(** A row of the table with its bookkeeping columns. *)
Record Entry : Type := mkEntry {
  row : Row;
  created_at : time.Time;
  available_at : time.Time;
  claimed_at : option time.Time;
  claimed_by : option string;
  publish_attempts : Z;
  published_at : option time.Time;
  last_error : option string
}.

Abbreviation Table := (gmap string Entry).

(** The WHERE clause of the candidates. *)
Definition claimable (now : time.Time) (ttl : Z) (e : Entry) : bool :=
  bool_decide (published_at e = None) && (available_at e <=? now) &&
  match claimed_at e with None => true | Some t => t <? now - ttl * time.Second end.

Definition claim_entry (now : time.Time) (workerID : string) (e : Entry) : Entry :=
  mkEntry (row e) (created_at e) (available_at e) (Some now) (Some workerID)
          (publish_attempts e + 1) (published_at e) (last_error e).

(** [candidates]: oldest first, without the rows that concurrent transactions
    hold locked (SKIP LOCKED), at most [limit]. *)
Definition candidates (now : time.Time) (locked : string → bool) (limit : nat) (ttl : Z)
  (tbl : Table) : list (string * Entry) :=
  take limit (List.filter (λ ie, claimable now ttl ie.2 && negb (locked ie.1))
    (sort.SliceStable (λ a b, created_at a.2 <? created_at b.2) (map_to_list tbl))).

Definition claim_all (now : time.Time) (workerID : string) (ids : list string) (tbl : Table) : Table :=
  foldr (λ id, alter (claim_entry now workerID) id) tbl ids.

(** The statement's rows come back in an order of the server's choice, [order].
    The query may fail before (fault 0) or after (fault 1) it ran, and reading
    its rows may fail (faults 2 and 3), which leaves the claims in place. *)
Definition Claim (io : IO) (order : list Row → list Row) (locked : string → bool)
  (workerID : string) (limit : nat) (claimTTL : time.Duration) : M Table (list Row) := λ tbl,
  match io_fault io 0 with
  | Some e => (Err (Wrap "claim outbox rows" e), tbl)
  | None =>
    let cs := candidates (io_now io) locked limit (time.WholeSeconds claimTTL) tbl in
    let tbl := claim_all (io_now io) workerID cs.*1 tbl in
    match io_fault io 1, io_fault io 2, io_fault io 3 with
    | Some e, _, _ => (Err (Wrap "claim outbox rows" e), tbl)
    | None, Some e, _ => (Err (Wrap "scan outbox row" e), tbl)
    | None, None, Some e => (Err e, tbl)
    | None, None, None => (Ok (order (row ∘ snd <$> cs)), tbl)
    end
  end.

(** [WHERE id=$1 AND claimed_by=$2 AND published_at IS NULL]. *)
Definition holds_claim (workerID : string) (e : Entry) : bool :=
  bool_decide (claimed_by e = Some workerID) && bool_decide (published_at e = None).

(** One UPDATE statement by key; the request may be lost before it runs
    (fault 0) or its answer after (fault 1). *)
Definition update_one (io : IO) (what : string) (id : string) (f : Entry → Entry) : M Table unit :=
  λ tbl,
  match io_fault io 0 with
  | Some e => (Err (Wrap what e), tbl)
  | None =>
    match io_fault io 1 with
    | Some e => (Err (Wrap what e), alter f id tbl)
    | None => (Ok (), alter f id tbl)
    end
  end.

Definition published_entry (now : time.Time) (workerID : string) (e : Entry) : Entry :=
  if holds_claim workerID e
  then mkEntry (row e) (created_at e) (available_at e) None None (publish_attempts e) (Some now) None
  else e.

Definition MarkPublished (io : IO) (eventID workerID : string) : M Table unit :=
  update_one io "mark outbox event published" eventID (published_entry (io_now io) workerID).

Definition failed_entry (now : time.Time) (workerID category : string) (delay : Z) (e : Entry)
  : Entry :=
  if holds_claim workerID e
  then mkEntry (row e) (created_at e) (now + delay * time.Second) None None (publish_attempts e)
               (published_at e) (Some category)
  else e.

Definition MarkFailed (io : IO) (eventID workerID category : string) (delay : time.Duration)
  : M Table unit :=
  update_one io "release failed outbox event" eventID
    (failed_entry (io_now io) workerID category (time.WholeSeconds delay)).

Definition envelope (r : Row) : events.Envelope :=
  events.mkEnvelope (ID r) (EventType r) (EventVersion r) (AggregateID r) (TenantID r)
    (OccurredAt r) (CorrelationID r) (CausationID r) (Payload r).
End outbox.

Module kafka.
Section Publish.
(** [json.Valid], [json.Marshal] of an envelope, and the headers the tracing
    propagator injects. *)
Context (json_Valid : string → bool) (marshal : events.Envelope → res string)
  (inject : IO → list (string * string)).

Record Message : Type := mkMessage {
  Key : string;
  Value : string;
  Time : time.Time;
  Headers : list (string * string)
}.

Definition message (io : IO) (event : events.Envelope) (encoded : string) : Message :=
  mkMessage (events.TenantID event) encoded (events.Timestamp event)
    ([("event_id", events.EventID event); ("correlation_id", events.CorrelationID event)]
     ++ inject io).

(** [Publisher.Publish] on the topic's log: a write may fail before (fault 0)
    or after (fault 1) the brokers stored the message. *)
Definition Publish (io : IO) (event : events.Envelope) : M (list Message) unit := λ log,
  match events.Validate json_Valid event with
  | Err e => (Err e, log)
  | Panic w => (Panic w, log)
  | Ok _ =>
    match marshal event with
    | Err e => (Err (Wrap "marshal Kafka event" e), log)
    | Panic w => (Panic w, log)
    | Ok encoded =>
      match io_fault io 0, io_fault io 1 with
      | Some e, _ => (Err (Wrap "publish Kafka event" e), log)
      | None, Some e => (Err (Wrap "publish Kafka event" e), log ++ [message io event encoded])
      | None, None => (Ok (), log ++ [message io event encoded])
      end
    end
  end.
End Publish.
End kafka.

Module relay.
Section Relay.
Context (json_Valid : string → bool) (marshal : events.Envelope → res string)
  (inject : IO → list (string * string)) (order : list outbox.Row → list outbox.Row).

Record Relay : Type := mkRelay { workerID : string; batchSize : Z; poll : time.Duration }.

Definition NewRelay (workerID : string) (batchSize : Z) (poll : time.Duration) : Relay :=
  mkRelay workerID (if batchSize <=? 0 then 100 else batchSize)
          (if poll <=? 0 then 500 * time.Millisecond else poll).

(** The table and the topic. *)
Record State : Type := mkState { table : outbox.Table; topic : list kafka.Message }.

Definition on_table {A} (m : M outbox.Table A) : M State A := λ s,
  let '(out, t) := m (table s) in (out, mkState t (topic s)).
Definition on_topic {A} (m : M (list kafka.Message) A) : M State A := λ s,
  let '(out, l) := m (topic s) in (out, mkState (table s) l).

(** What other processes did just before the n-th step of a batch. *)
Definition interfere (others : nat → State → State) (n : nat) : M State unit := λ s,
  (Ok (), others n s).

(** The end of an iteration, by the outcome of the send. *)
Definition mark_row (relay : Relay) (io : IO) (row : outbox.Row) (sent : unit + error)
  : M State unit :=
  match sent with
  | inr _ => ignore (on_table (outbox.MarkFailed io (outbox.ID row) (workerID relay)
                                 "kafka_publish" time.Second))
  | inl _ => on_table (outbox.MarkPublished io (outbox.ID row) (workerID relay))
  end.

(** The loop of [runBatch] over the claimed rows; [io n] is the outside of its
    n-th step. *)
Fixpoint publish_rows (relay : Relay) (io : nat → IO) (others : nat → State → State) (n : nat)
  (rows : list outbox.Row) : M State unit :=
  match rows with
  | [] => mret ()
  | row :: rows =>
    _ ← interfere others n;
    sent ← caught (on_topic (kafka.Publish json_Valid marshal inject (io n) (outbox.envelope row)));
    _ ← interfere others (S n);
    _ ← mark_row relay (io (S n)) row sent;
    publish_rows relay io others (n + 2) rows
  end.

Definition runBatch (relay : Relay) (io : nat → IO) (others : nat → State → State)
  (locked : string → bool) : M State unit :=
  _ ← interfere others 0;
  rows ← on_table (outbox.Claim (io 0%nat) order locked (workerID relay)
                     (Z.to_nat (batchSize relay)) time.Minute);
  publish_rows relay io others 1 rows.

(** [Run] for the given ticks: the context of each tick tells whether it is
    done ([ctx.Err()] after a batch, polls 0; [ctx.Done()] in the select,
    poll 1). *)
Record Tick : Type := mkTick {
  tick_ctx : nat → option error;
  tick_io : nat → IO;
  tick_others : nat → State → State;
  tick_locked : string → bool
}.

Fixpoint Run (relay : Relay) (ticks : list Tick) : M State unit :=
  match ticks with
  | [] => mret ()
  | t :: ticks =>
    batch ← caught (runBatch relay (tick_io t) (tick_others t) (tick_locked t));
    match batch, tick_ctx t 0, tick_ctx t 1 with
    | inr e, None, _ => fail e
    | _, _, Some _ => mret ()
    | _, _, None => Run relay ticks
    end
  end.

» DIRECTIONS FOR THIS TASK: Nothing should be returned except the lines from the first line of the data above through the line with "bool_decide (published_at e = None) &&", each one exact.

» EXERCISE RESPONSE:
(** A row of the table with its bookkeeping columns. *)
Record Entry : Type := mkEntry {
  row : Row;
  created_at : time.Time;
  available_at : time.Time;
  claimed_at : option time.Time;
  claimed_by : option string;
  publish_attempts : Z;
  published_at : option time.Time;
  last_error : option string
}.

Abbreviation Table := (gmap string Entry).

(** The WHERE clause of the candidates. *)
Definition claimable (now : time.Time) (ttl : Z) (e : Entry) : bool :=
  bool_decide (published_at e = None) && (available_at e <=? now) &&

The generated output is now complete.